Quaerendo invenietis, как помнил Перрен, довольно четко отсылало к двум последним канонам, на которых оно было написано. Зато на пятом каноне находилась помета: Ascendenteque modulatione ascendat gloria Regis, то есть: «И как модуляция двигается, поднимаясь вверх, пусть так будет и со славой короля». Он внимательно прочел музыку. Королевская тема была уж очень разукрашена композитором. Морис усиливал звук при каждом повторении, вернулся к изначальной тональности до минор при седьмом повторении. И ничего не мог извлечь из этого.

— Дальше помета еще более интересная, — продолжила Летисия, — она находится на четвертом каноне, он очень сложный, его Бах называет, чтобы вам все было ясно, «увеличением длительности и обратного движения».

— Пожалуй, вы вышли за рамки моих музыкальных познаний, — сказал Жиль смеясь. — Но это так необходимо, чтобы я понял?

— Сейчас — да, — с улыбкой подтвердила Летисия.

— А что за помета?

— На этой части своего произведения Бах написал: Notulis crescentibus crescat fortuna Regis. Нужно переводить?

«Пусть богатство короля растет, как растут значения нот». Морис Перрен побледнел, и партитура выпала из его рук.

 

30. THOMASSCHULE

[113]

Лейпциг, 30 мая 1747 года

Иоганн Себастьян сел за свой рабочий стол и вздохнул. Было только восемь часов, но уже чувствовалось, что день будет душным. После поездки в Потсдам он еще не вполне пришел в норму и, однако, все свободное время отдавал королевской фуге. Он хотел ответить на просьбу Фридриха II еще лучше, чем тот ожидает, и удивить его широтой своего произведения. Он желал раскрыть тему всеми возможными способами, чтобы никто другой не смог бы добавить к нему ничего, что послужило бы лучшему выполнению воли короля…

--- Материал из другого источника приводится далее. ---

(* ===== verification/Nums.v ===== *)
(** * Machine integers and their decimal forms

    Go's [int] and [int64] on a 64-bit machine, with the wrap-around of
    addition, and the decimal conversions of package [strconv]. *)

From S2P Require Import Prelude Strs.

#[local] Open Scope Z_scope.

(** ** 64-bit integers *)

Definition two64 : Z := 2 ^ 64.
Definition max_int64 : Z := 2 ^ 63 - 1.
Definition min_int64 : Z := - 2 ^ 63.
Definition max_uint64 : Z := 2 ^ 64 - 1.

Definition int64 (z : Z) : Prop := min_int64 ≤ z ≤ max_int64.
#[export] Instance int64_dec z : Decision (int64 z).
Proof. unfold int64. apply _. Defined.

(** The value an [int] variable holds after arithmetic gave [z]. *)
Definition wrap64 (z : Z) : Z := (z + 2 ^ 63) mod two64 - 2 ^ 63.

Definition int_add (x y : Z) : Z := wrap64 (x + y).

Lemma wrap64_int64 z : int64 (wrap64 z).
Proof.
  unfold wrap64, int64, min_int64, max_int64, two64.
  pose proof (Z.mod_pos_bound (z + 2 ^ 63) (2 ^ 64)). lia.
Qed.

Lemma wrap64_id z : int64 z → wrap64 z = z.
Proof.
  unfold wrap64, int64, min_int64, max_int64, two64. intros ?.
  rewrite Z.mod_small; lia.
Qed.

Lemma wrap64_add_l x y : wrap64 (wrap64 x + y) = wrap64 (x + y).
Proof.
  unfold wrap64, two64. f_equal.
  replace ((x + 2 ^ 63) mod 2 ^ 64 - 2 ^ 63 + y + 2 ^ 63)
    with ((x + 2 ^ 63) mod 2 ^ 64 + y) by lia.
  rewrite Zplus_mod_idemp_l. f_equal. lia.
Qed.

Lemma int_add_comm x y : int_add x y = int_add y x.
Proof. unfold int_add. by rewrite Z.add_comm. Qed.

Lemma int_add_assoc x y z : int_add x (int_add y z) = int_add (int_add x y) z.
Proof.
  unfold int_add. rewrite wrap64_add_l, Z.add_comm, wrap64_add_l. f_equal. lia.
Qed.

(** ** strconv.FormatInt(z, 10), strconv.Itoa *)

Definition FormatInt (z : Z) : string := pretty z.
Definition Itoa (z : Z) : string := FormatInt z.

(** ** strconv.ParseInt(s, 10, 64), strconv.Atoi *)

Inductive num_error : Set := ErrSyntax | ErrRange.

Definition digit (c : Ascii.ascii) : option Z :=
  let b := Z.of_N (byte c) in
  if bool_decide (48 ≤ b ≤ 57) then Some (b - 48) else None.

(** The loop of [ParseUint]: [n] is the value read so far. It stops at the first
    digit that overflows 64 bits, before it looks at the rest. *)
Fixpoint parse_uint_loop (n : Z) (s : string) : num_error + Z :=
  match s with
  | EmptyString => inr n
  | String c s =>
      match digit c with
      | None => inl ErrSyntax
      | Some d =>
          let n1 := n * 10 + d in
          if bool_decide (max_uint64 < n1) then inl ErrRange else parse_uint_loop n1 s
      end
  end.

Definition ParseUint (s : string) : num_error + Z :=
  match s with
  | EmptyString => inl ErrSyntax
  | _ => parse_uint_loop 0 s
  end.

(** The value and the error: on a range error the value is the nearest bound,
    on a syntax error it is 0. *)
Definition ParseInt (s : string) : Z * option num_error :=
  let '(neg, s') :=
    match s with
    | String "+" s' => (false, s')
    | String "-" s' => (true, s')
    | _ => (false, s)
    end in
  let bound neg (un : Z) : Z * option num_error :=
    if neg : bool
    then if bool_decide (2 ^ 63 < un) then (- 2 ^ 63, Some ErrRange) else (- un, None)
    else if bool_decide (2 ^ 63 ≤ un) then (2 ^ 63 - 1, Some ErrRange) else (un, None) in
  match s with
  | EmptyString => (0, Some ErrSyntax)
  | _ =>
      match ParseUint s' with
      | inl ErrSyntax => (0, Some ErrSyntax)
      | inl ErrRange => bound neg max_uint64
      | inr un => bound neg un
      end
  end.

Definition Atoi (s : string) : Z * option num_error := ParseInt s.

(** ** The two conversions are inverse *)

Lemma digit_char (x : N) : (x < 10)%N → digit (pretty_N_char x) = Some (Z.of_N x).
Proof.
  intros ?. assert (x = 0 ∨ x = 1 ∨ x = 2 ∨ x = 3 ∨ x = 4 ∨ x = 5 ∨ x = 6 ∨
    x = 7 ∨ x = 8 ∨ x = 9)%N as Hx by lia.
  by repeat (destruct Hx as [->|Hx]); subst.
Qed.

Lemma parse_uint_loop_pretty (x : N) s :
  Z.of_N x ≤ max_uint64 →
  parse_uint_loop 0 (pretty_N_go x s) = parse_uint_loop (Z.of_N x) s.
Proof.
  revert s. induction (N.lt_wf_0 x) as [x _ IH]; intros s Hx.
  destruct (decide (x = 0)%N) as [->|Hne]; [done|].
  rewrite pretty_N_go_step by lia.
  assert (x `div` 10 < x)%N by (apply N.div_lt; lia).
  rewrite IH by lia. cbn [parse_uint_loop].
  rewrite digit_char by (apply N.mod_lt; lia).
  assert (Z.of_N (x `div` 10) * 10 + Z.of_N (x `mod` 10) = Z.of_N x) as ->.
  { pose proof (N.div_mod x 10). lia. }
  by rewrite bool_decide_false by lia.
Qed.

Lemma pretty_N_go_nonempty x s : pretty_N_go x s ≠ EmptyString ∨ (x = 0%N ∧ s = EmptyString).
Proof.
  revert s. induction (N.lt_wf_0 x) as [x _ IH]; intros s.
  destruct (decide (x = 0)%N) as [->|Hne].
  { rewrite pretty_N_go_0. destruct s; [by right|by left]. }
  left. rewrite pretty_N_go_step by lia.
  destruct (IH (x `div` 10)%N) with (s := String (pretty_N_char (x `mod` 10)) s)
    as [?|[_ ?]]; [apply N.div_lt; lia|done..].
Qed.

Lemma ParseUint_pretty (x : N) : Z.of_N x ≤ max_uint64 → ParseUint (pretty x) = inr (Z.of_N x).
Proof.
  intros Hx. unfold pretty, pretty_N, ParseUint. case_decide as H0; [by subst|].
  pose proof (parse_uint_loop_pretty x EmptyString Hx) as Hp.
  destruct (pretty_N_go_nonempty x EmptyString) as [Hne|[? _]]; [|done].
  by destruct (pretty_N_go x EmptyString).
Qed.

(** A decimal form never starts with a sign. *)
Lemma digit_sign c : is_Some (digit c) → c ≠ "+"%char ∧ c ≠ "-"%char.
Proof. intros [? Hd]. split; intros ->; by vm_compute in Hd. Qed.

Lemma ParseUint_first c s n : ParseUint (String c s) = inr n → is_Some (digit c).
Proof. cbn. destruct (digit c); [by eexists|done]. Qed.

Lemma pretty_N_first (x : N) : Z.of_N x ≤ max_uint64 →
  ∃ c s, pretty x = String c s ∧ c ≠ "+"%char ∧ c ≠ "-"%char.
Proof.
  intros Hx. pose proof (ParseUint_pretty x Hx) as Hp.
  destruct (pretty x) as [|c s]; [done|].
  exists c, s. eauto using digit_sign, ParseUint_first.
Qed.

(** A string that does not start with a sign is parsed as an unsigned number. *)
Lemma ParseInt_unsigned s un :
  ParseUint s = inr un → un < 2 ^ 63 → ParseInt s = (un, None).
Proof.
  intros Hs Hun. destruct s as [|c s]; [done|].
  destruct (digit_sign _ (ParseUint_first _ _ _ Hs)) as [Hp Hm].
  assert (ParseInt (String c s) =
    match ParseUint (String c s) with
    | inl ErrSyntax => (0, Some ErrSyntax)
    | inl ErrRange => (2 ^ 63 - 1, Some ErrRange)
    | inr un => if bool_decide (2 ^ 63 ≤ un) then (2 ^ 63 - 1, Some ErrRange) else (un, None)
    end) as ->.
  { destruct c as [[] [] [] [] [] [] [] []]; done. }
  rewrite Hs. by rewrite bool_decide_false by lia.
Qed.

Lemma ParseInt_FormatInt z : int64 z → ParseInt (FormatInt z) = (z, None).
Proof.
  unfold int64, min_int64, max_int64. intros Hz. destruct z as [|p|p].
  - done.
  - apply ParseInt_unsigned; [|lia].
    apply (ParseUint_pretty (Npos p)). unfold max_uint64. lia.
  - unfold FormatInt, pretty, pretty_Z. rewrite append_cons, append_nil_l.
    cbn [ParseInt]. unfold pretty at 1, pretty_positive.
    rewrite ParseUint_pretty by (unfold max_uint64; lia).
    rewrite bool_decide_false by lia. f_equal.
Qed.

Lemma FormatInt_inj x y : FormatInt x = FormatInt y → x = y.
Proof. apply pretty_Z_inj. Qed.

(** Decimal forms are single words, so [Fields] keeps them whole. *)
Lemma no_space_digit_cons c s :
  (48 ≤ byte c ≤ 57)%N → no_space s = true → no_space (String c s) = true.
Proof.
  intros Hc Hs. cbn [no_space]. rewrite Hs, andb_true_r, bool_decide_eq_true.
  unfold space_at. rewrite bool_decide_false by lia.
  destruct s as [|d s]; [done|]. rewrite bool_decide_false by lia.
  destruct s as [|e s]; [done|]. by rewrite bool_decide_false by lia.
Qed.

Lemma byte_pretty_N_char x : (48 ≤ byte (pretty_N_char x) ≤ 57)%N.
Proof. unfold pretty_N_char. by repeat case_match. Qed.

Lemma no_space_pretty_N_go x s : no_space s = true → no_space (pretty_N_go x s) = true.
Proof.
  revert s. induction (N.lt_wf_0 x) as [x _ IH]; intros s Hs.
  destruct (decide (x = 0)%N) as [->|Hne]; [done|].
  rewrite pretty_N_go_step by lia. apply IH; [apply N.div_lt; lia|].
  apply no_space_digit_cons; [apply byte_pretty_N_char|done].
Qed.

Lemma no_space_Itoa z : 0 ≤ z → no_space (Itoa z) = true ∧ Itoa z ≠ EmptyString.
Proof.
  intros Hz. unfold Itoa, FormatInt. destruct z as [|p|p]; [done| |lia].
  unfold pretty, pretty_Z, pretty, pretty_positive, pretty, pretty_N.
  rewrite decide_False by done. split; [by apply no_space_pretty_N_go|].
  destruct (pretty_N_go_nonempty (Npos p) EmptyString) as [?|[? _]]; done.
Qed.

(** A number is free of letters and the like. *)
Lemma free_of_pretty_N_go c x s :
  (57 < byte c)%N → free_of c s = true → free_of c (pretty_N_go x s) = true.
Proof.
  intros Hc. revert s. induction (N.lt_wf_0 x) as [x _ IH]; intros s Hs.
  destruct (decide (x = 0)%N) as [->|Hne]; [done|].
  rewrite pretty_N_go_step by lia. apply IH; [apply N.div_lt; lia|].
  cbn [free_of]. rewrite Hs, bool_decide_false; [done|]. intros <-.
  pose proof (byte_pretty_N_char (x `mod` 10)). lia.
Qed.

Lemma free_of_Itoa c z : (57 < byte c)%N → free_of c (Itoa z) = true.
Proof.
  intros Hc. unfold Itoa, FormatInt.
  assert (∀ d, (byte d <= 57)%N → negb (bool_decide (d = c)) = true) as Hd.
  { intros d Hd. rewrite bool_decide_false; [done|]. intros ->. lia. }
  destruct z as [|p|p]; unfold pretty, pretty_Z, pretty, pretty_positive, pretty, pretty_N.
  - change (negb (bool_decide ("0"%char = c)) && true = true). by rewrite Hd.
  - rewrite decide_False by done. by apply free_of_pretty_N_go.
  - rewrite decide_False, append_cons, append_nil_l by done. cbn [free_of]. rewrite Hd by done.
    by apply free_of_pretty_N_go.
Qed.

Его свободное время… Его у него было так мало. За тонкой гипсовой перегородкой, которая отделяла его кабинет, Componierstube, от первой классной комнаты, слышалось, как ученики мямлили склонения латинских глаголов. К счастью, теперь он не отвечал за дисциплину, как ему приходилось долгие годы делать это по неделе каждый месяц… Это была не та работа, к которой он стремился. Он, кантор, был еще и музыкальным директором. В этой должности он должен был выполнять уйму всевозможных обязанностей, менее всего имеющих отношение к его чаяниям. Он должен был писать один мотет и одну кантату в неделю, обеспечивать программу духовной музыки во всех церквах города, вести курс латыни, являться на заказанные по разным обстоятельствам службы, такие, как отпевание, венчание, и главное — на большие религиозные праздники, когда службы продолжались по четыре часа.

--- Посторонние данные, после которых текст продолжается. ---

(* ===== verification/Utf8.v ===== *)
(** * UTF-8

    Package [unicode/utf8] as package [encoding/json] and [strconv] use it: a
    string is read rune by rune, and a byte that is not part of the encoding
    of a rune is an item of its own ([RuneError] of width 1). *)

From S2P Require Import Prelude Go Strs.

#[local] Open Scope N_scope.

(** ** Decoding *)

Inductive item : Set :=
  | Rune (r : N)
  | Bad (b : ascii).

#[export] Instance item_eq_dec : EqDecision item.
Proof. solve_decision. Defined.

Definition cont (b : ascii) : bool := bool_decide (128 ≤ byte b ≤ 191).

(** The encodings of two, three and four bytes; the ranges exclude overlong
    forms, surrogates and values above U+10FFFF. *)
Definition two (a b : ascii) : bool := bool_decide (194 ≤ byte a ≤ 223) && cont b.

Definition three (a b c : ascii) : bool :=
  bool_decide ((byte a = 224 ∧ 160 ≤ byte b) ∨ 225 ≤ byte a ≤ 236 ∨
               (byte a = 237 ∧ byte b ≤ 159) ∨ 238 ≤ byte a ≤ 239) && cont b && cont c.

Definition four (a b c d : ascii) : bool :=
  bool_decide ((byte a = 240 ∧ 144 ≤ byte b) ∨ 241 ≤ byte a ≤ 243 ∨
               (byte a = 244 ∧ byte b ≤ 143)) && cont b && cont c && cont d.

Definition rune2 (a b : ascii) : N := byte a mod 32 * 64 + byte b mod 64.
Definition rune3 (a b c : ascii) : N :=
  byte a mod 16 * 4096 + byte b mod 64 * 64 + byte c mod 64.
Definition rune4 (a b c d : ascii) : N :=
  byte a mod 8 * 262144 + byte b mod 64 * 4096 + byte c mod 64 * 64 + byte d mod 64.

(** Repeated [DecodeRuneInString]. *)
Fixpoint items (s : string) : list item :=
  match s with
  | "" => []
  | String a s1 =>
      if bool_decide (byte a < 128) then Rune (byte a) :: items s1 else
      match s1 with
      | "" => [Bad a]
      | String b s2 =>
          if two a b then Rune (rune2 a b) :: items s2 else
          match s2 with
          | "" => Bad a :: items s1
          | String c s3 =>
              if three a b c then Rune (rune3 a b c) :: items s3 else
              match s3 with
              | "" => Bad a :: items s1
              | String d s4 =>
                  if four a b c d then Rune (rune4 a b c d) :: items s4
                  else Bad a :: items s1
              end
          end
      end
  end.

(** ** Encoding *)

Definition char (n : N) : ascii := ascii_of_N n.

(** [EncodeRune] of a rune that is a Unicode scalar value. *)
Definition encode (r : N) : string :=
  if bool_decide (r < 128) then String (char r) ""
  else if bool_decide (r < 2048) then
    String (char (192 + r / 64)) (String (char (128 + r mod 64)) "")
  else if bool_decide (r < 65536) then
    String (char (224 + r / 4096)) (String (char (128 + r / 64 mod 64))
      (String (char (128 + r mod 64)) ""))
  else
    String (char (240 + r / 262144)) (String (char (128 + r / 4096 mod 64))
      (String (char (128 + r / 64 mod 64)) (String (char (128 + r mod 64)) ""))).

Definition scalar (r : N) : Prop := r < 55296 ∨ 57344 ≤ r < 1114112.

#[export] Instance scalar_dec r : Decision (scalar r).
Proof. unfold scalar. apply _. Defined.

Definition rune_error : N := 65533.

(** [EncodeRune] writes U+FFFD for values that are not scalar. *)
Definition EncodeRune (r : N) : string := encode (if decide (scalar r) then r else rune_error).

Definition item_text (i : item) : string :=
  match i with Rune r => encode r | Bad b => String b "" end.

Fixpoint text (l : list item) : string :=
  match l with [] => "" | i :: l => item_text i +:+ text l end.

(** The rune a range loop yields for an item. *)
Definition item_rune (i : item) : N := match i with Rune r => r | Bad _ => rune_error end.

(** [strings.ToValidUTF8(s, "\uFFFD")], what decoding to runes and encoding
    again makes of a string. *)
Definition coerce (s : string) : string := text (Rune ∘ item_rune <$> items s).

Definition is_rune (i : item) : Prop := match i with Rune _ => True | Bad _ => False end.
#[export] Instance is_rune_dec i : Decision (is_rune i).
Proof. destruct i; apply _. Defined.

(** [utf8.ValidString] *)
Definition valid (s : string) : Prop := Forall is_rune (items s).
#[export] Instance valid_dec s : Decision (valid s).
Proof. unfold valid. apply _. Defined.

(** ** Laws *)

Lemma byte_char n : n < 256 → byte (char n) = n.
Proof. apply N_ascii_embedding. Qed.

Lemma char_byte a : char (byte a) = a.
Proof. apply ascii_N_embedding. Qed.

Lemma byte_bounded a : byte a < 256.
Proof. unfold byte. destruct a as [[] [] [] [] [] [] [] []]; vm_compute; reflexivity. Qed.

Ltac bools := repeat (rewrite ?andb_true_iff, ?andb_false_iff, ?bool_decide_eq_true, ?bool_decide_eq_false in *).

#[local] Ltac Zify.zify_post_hook ::= Z.to_euclidean_division_equations.

Lemma items_1 a s : byte a < 128 → items (String a s) = Rune (byte a) :: items s.
Proof. intros Ha. cbn [items]. by rewrite bool_decide_true. Qed.

Lemma items_2 a b s : two a b = true → items (String a (String b s)) = Rune (rune2 a b) :: items s.
Proof.
  intros H2. cbn [items]. rewrite H2. unfold two, cont in H2. bools.
  by rewrite bool_decide_false by lia.
Qed.

Lemma items_3 a b c s :
  three a b c = true → items (String a (String b (String c s))) = Rune (rune3 a b c) :: items s.
Proof.
  intros H3. cbn [items]. rewrite H3. unfold three, cont in H3. bools.
  assert (two a b = false) as ->.
  { unfold two. apply andb_false_iff. left. apply bool_decide_eq_false. lia. }
  by rewrite bool_decide_false by lia.
Qed.

Lemma items_4 a b c d s :
  four a b c d = true →
  items (String a (String b (String c (String d s)))) = Rune (rune4 a b c d) :: items s.
Proof.
  intros H4. cbn [items]. rewrite H4. unfold four, cont in H4. bools.
  assert (two a b = false) as ->.
  { unfold two. apply andb_false_iff. left. apply bool_decide_eq_false. lia. }
  assert (three a b c = false) as ->.
  { unfold three. rewrite !andb_false_iff. do 2 left. apply bool_decide_eq_false. lia. }
  by rewrite bool_decide_false by lia.
Qed.

Lemma items_encode r s : scalar r → items (encode r +:+ s) = Rune r :: items s.
Proof.
  intros Hr. unfold scalar in Hr. unfold encode.
  repeat case_bool_decide; autorewrite with str.
  - rewrite items_1; rewrite byte_char by lia; [done|lia].
  - rewrite items_2; unfold two, cont, rune2; rewrite !byte_char by lia; bools.
    + do 2 f_equal. lia.
    + lia.
  - rewrite items_3; unfold three, cont, rune3; rewrite !byte_char by lia; bools.
    + do 2 f_equal. lia.
    + lia.
  - rewrite items_4; unfold four, cont, rune4; rewrite !byte_char by lia; bools.
    + do 2 f_equal. lia.
    + lia.
Qed.

Lemma char_eq n a : n = byte a → char n = a.
Proof. intros ->. apply char_byte. Qed.

(** What the decoder yields encodes back to the bytes it read, *)
Lemma encode_one a : byte a < 128 → encode (byte a) = String a "".
Proof. intros Ha. unfold encode. rewrite bool_decide_true by done. by rewrite char_byte. Qed.

Lemma encode_two a b : two a b = true → encode (rune2 a b) = String a (String b "").
Proof.
  intros H2. unfold two, cont in H2. bools. unfold encode, rune2.
  rewrite bool_decide_false, bool_decide_true by lia.
  repeat f_equal; apply char_eq; lia.
Qed.

Lemma encode_three a b c :
  three a b c = true → encode (rune3 a b c) = String a (String b (String c "")).
Proof.
  intros H3. unfold three, cont in H3. bools. unfold encode, rune3.
  rewrite !bool_decide_false, bool_decide_true by lia.
  repeat f_equal; apply char_eq; lia.
Qed.

Lemma encode_four a b c d :
  four a b c d = true → encode (rune4 a b c d) = String a (String b (String c (String d ""))).
Proof.
  intros H4. unfold four, cont in H4. bools. unfold encode, rune4.
  rewrite !bool_decide_false by lia.
  repeat f_equal; apply char_eq; lia.
Qed.

(** and is a scalar value. *)
Lemma rune_scalar2 a b : two a b = true → scalar (rune2 a b).
Proof. intros H2. unfold two, cont in H2. bools. unfold scalar, rune2. lia. Qed.
Lemma rune_scalar3 a b c : three a b c = true → scalar (rune3 a b c).
Proof. intros H3. unfold three, cont in H3. bools. unfold scalar, rune3. lia. Qed.
Lemma rune_scalar4 a b c d : four a b c d = true → scalar (rune4 a b c d).
Proof. intros H4. unfold four, cont in H4. bools. unfold scalar, rune4. lia. Qed.

(** Induction along the decoder. *)
Lemma items_ind (P : string → list item → Prop) :
  P "" [] →
  (∀ a s l, byte a < 128 → P s l → P (String a s) (Rune (byte a) :: l)) →
  (∀ a s l, 128 ≤ byte a → P s l → P (String a s) (Bad a :: l)) →
  (∀ a b s l, two a b = true → P s l → P (String a (String b s)) (Rune (rune2 a b) :: l)) →
  (∀ a b c s l, three a b c = true → P s l →
     P (String a (String b (String c s))) (Rune (rune3 a b c) :: l)) →
  (∀ a b c d s l, four a b c d = true → P s l →
     P (String a (String b (String c (String d s)))) (Rune (rune4 a b c d) :: l)) →
  ∀ s, P s (items s).
Proof.
  intros H0 H1 Hbad H2 H3 H4.
  apply (well_founded_ind (Wf_nat.well_founded_ltof _ String.length)). unfold Wf_nat.ltof.
  intros s IH. destruct s as [|a s1]; [done|]. cbn [items].
  case_bool_decide as Ha; [apply H1; [done|apply IH; simpl; lia]|].
  assert (P (String a s1) (Bad a :: items s1)) as HB.
  { apply Hbad; [lia|]. apply IH. simpl. lia. }
  destruct s1 as [|b s2]; [done|].
  destruct (two a b) eqn:E2; [apply H2; [done|apply IH; simpl; lia]|].
  destruct s2 as [|c s3]; [done|].
  destruct (three a b c) eqn:E3; [apply H3; [done|apply IH; simpl; lia]|].
  destruct s3 as [|d s4]; [done|].
  destruct (four a b c d) eqn:E4; [apply H4; [done|apply IH; simpl; lia]|done].
Qed.

(** The items of a string are its bytes, grouped. *)
Lemma text_items s : text (items s) = s.
Proof.
  apply (items_ind (λ s l, text l = s)); [done|..]; intros; subst; simpl.
  - by rewrite encode_one by done.
  - done.
  - by rewrite encode_two by done.
  - by rewrite encode_three by done.
  - by rewrite encode_four by done.
Qed.

(** Runes are scalar values, bad bytes are not ASCII. *)
Definition item_ok (i : item) : Prop :=
  match i with Rune r => scalar r | Bad b => 128 ≤ byte b end.

Lemma items_ok s : Forall item_ok (items s).
Proof.
  apply (items_ind (λ _ l, Forall item_ok l)); [done|..]; intros; constructor; try done; simpl.
  - unfold scalar. lia.
  - by apply rune_scalar2.
  - by apply rune_scalar3.
  - by apply rune_scalar4.
Qed.

Lemma items_text l s : Forall scalar l → items (text (Rune <$> l) +:+ s) = (Rune <$> l) ++ items s.
Proof.
  induction 1 as [|r l Hr Hl IH]; [done|].
  rewrite fmap_cons. cbn [text item_text app].
  rewrite append_assoc, items_encode by done. by rewrite IH.
Qed.

Lemma scalar_rune_error : scalar rune_error.
Proof. unfold scalar, rune_error. lia. Qed.

Lemma item_rune_scalar i : item_ok i → scalar (item_rune i).
Proof. destruct i; [done|]. intros _. apply scalar_rune_error. Qed.

(** [coerce] makes a string valid and does nothing to a valid one. *)
Lemma items_coerce s : items (coerce s) = Rune ∘ item_rune <$> items s.
Proof.
  unfold coerce. rewrite list_fmap_compose.
  rewrite <-(append_nil_r (text _)), items_text.
  - by rewrite app_nil_r.
  - rewrite Forall_fmap. eapply Forall_impl; [apply items_ok|]. intros i. apply item_rune_scalar.
Qed.

Lemma coerce_valid s : valid (coerce s).
Proof. unfold valid. rewrite items_coerce, Forall_fmap. by apply Forall_true. Qed.

Lemma valid_coerce s : valid s → coerce s = s.
Proof.
  intros Hs. rewrite <-(text_items s) at 2. unfold coerce. f_equal.
  induction Hs as [|[r|b] l Hi Hl IH]; [done| |done]. rewrite fmap_cons, IH. done.
Qed.

(** ASCII strings are valid. *)
Fixpoint ascii_only (s : string) : bool :=
  match s with "" => true | String c s => bool_decide (byte c < 128) && ascii_only s end.

Lemma ascii_only_valid s : ascii_only s = true → valid s.
Proof.
  unfold valid. induction s as [|c s IH]; [done|]. cbn [ascii_only]. bools. intros [Hc Hs].
  rewrite items_1 by done. constructor; [done|auto].
Qed.

Lemma ascii_only_Forall l : forallb ascii_only l = true → Forall valid l.
Proof.
  induction l as [|s l IH]; [done|]. simpl. rewrite andb_true_iff. intros [Hs Hl].
  constructor; [by apply ascii_only_valid|auto].
Qed.

Lemma valid_app s t : valid s → valid t → valid (s +:+ t).
Proof.
  intros Hs Ht. rewrite <-(text_items s). unfold valid in *.
  pose proof (items_ok s) as Hok. induction Hs as [|[r|b] l Hi Hl IH]; [done| |done].
  inversion_clear Hok. 
  cbn [text item_text]. rewrite append_assoc, items_encode by done. constructor; auto.
Qed.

На сочинительство оставались считанные часы, а Городской совет без конца напоминал ему о его обязательствах. У него уже не раз были неприятности с его членами. Если бы только князь Леопольд, его покровитель в Кётене, женился на другой женщине, а не на этой принцессе Ангальт Бернбургской, невежественной и ненавидящей музыку до такой степени, что она даже запрещала мужу заниматься ею… Иоганн Себастьян иногда говорил себе, что, будь у князя другая жена, он, наверное, остался бы в Кётене, где ему больше платили и больше понимали его. Но в глубине души он знал, что все равно уехал бы. Он хотел дать своим сыновьям университетское образование, какого сам он не получил, а главное, он не мог писать по заказу светскую музыку, тогда как его неумолимо тянуло к сочинению музыки духовной.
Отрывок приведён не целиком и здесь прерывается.